- [Assignment]
Work out how many lines of the data below hold the string "Definition". Answer with that number alone.
___ The input
(** ** What an unvisit establishes *)

(** Nothing cached and nothing in progress yet for the entities [ids]. *)
Definition uncached (ids : list (string * string)) (s : state) : Prop :=
  ∀ k i, (k, i) ∈ ids →
         cached_of s k i = None ∧ token (k, i) ∉ st_inProgress s.

(** The cached instances of the other entities are as they were. *)
Definition cache_same_outside (ids : list (string * string)) (s s' : state)
  : Prop :=
  ∀ k i, (k, i) ∉ ids → cached_of s' k i = cached_of s k i.

(** After an unvisit from [s] that returned [y] in [s']: no object of
    the heap of [s] has changed, and [y] unfolds to the tree through
    new objects only. *)
Definition unvisit_post (t : tree) (ids : list (string * string)) (s : state)
  (y : value) (s' : state) : Prop :=
  frame_on (λ _, True) (st_heap s) (st_heap s')
  ∧ repr_from (length (st_heap s)) (st_heap s') t y
  ∧ st_inProgress s' = st_inProgress s
  ∧ cache_same_outside ids s s'.

(** [unvisit_spec T hD E unv d]: on the normalized form, in the heap
    [hD], of a conforming tree of depth below [d] whose entities have
    pairwise different cache tokens, none cached or in progress, [unv]
    returns and establishes [unvisit_post]. *)
Definition unvisit_spec (T : schema_table) (hD : heap) (E : loc)
  (unv : UnvisitFn) (d : nat) : Prop :=
  ∀ sch t ids r s,
    conf T sch t ids → (depth t < d)%nat → NoDup (token <$> ids) →
    stored T 0 hD E sch t r →
    below hD (st_heap s) → uncached ids s →
    ∃ y s', unv r (Some sch) s = Ok y s' ∧ unvisit_post t ids s y s'.

(** What a schema field [d] asks of the tree [ps] and of its stored
    record [rs]. *)
Definition dfield_conf (T : schema_table) (hD : heap) (E : loc)
  (ps : list (string * tree)) (rs : list (string * value)) (dmax : nat)
  (d : string * Schema) (ids : list (string * string)) : Prop :=
  (∀ tf, assoc_get d.1 ps = Some tf →
         conf T d.2 tf ids ∧ (depth tf < dmax)%nat
         ∧ ∃ v, assoc_get d.1 rs = Some v ∧ stored T 0 hD E d.2 tf v)
  ∧ (assoc_get d.1 ps = None → ids = [] ∧ assoc_get d.1 rs = None).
______
- [Answer area]
5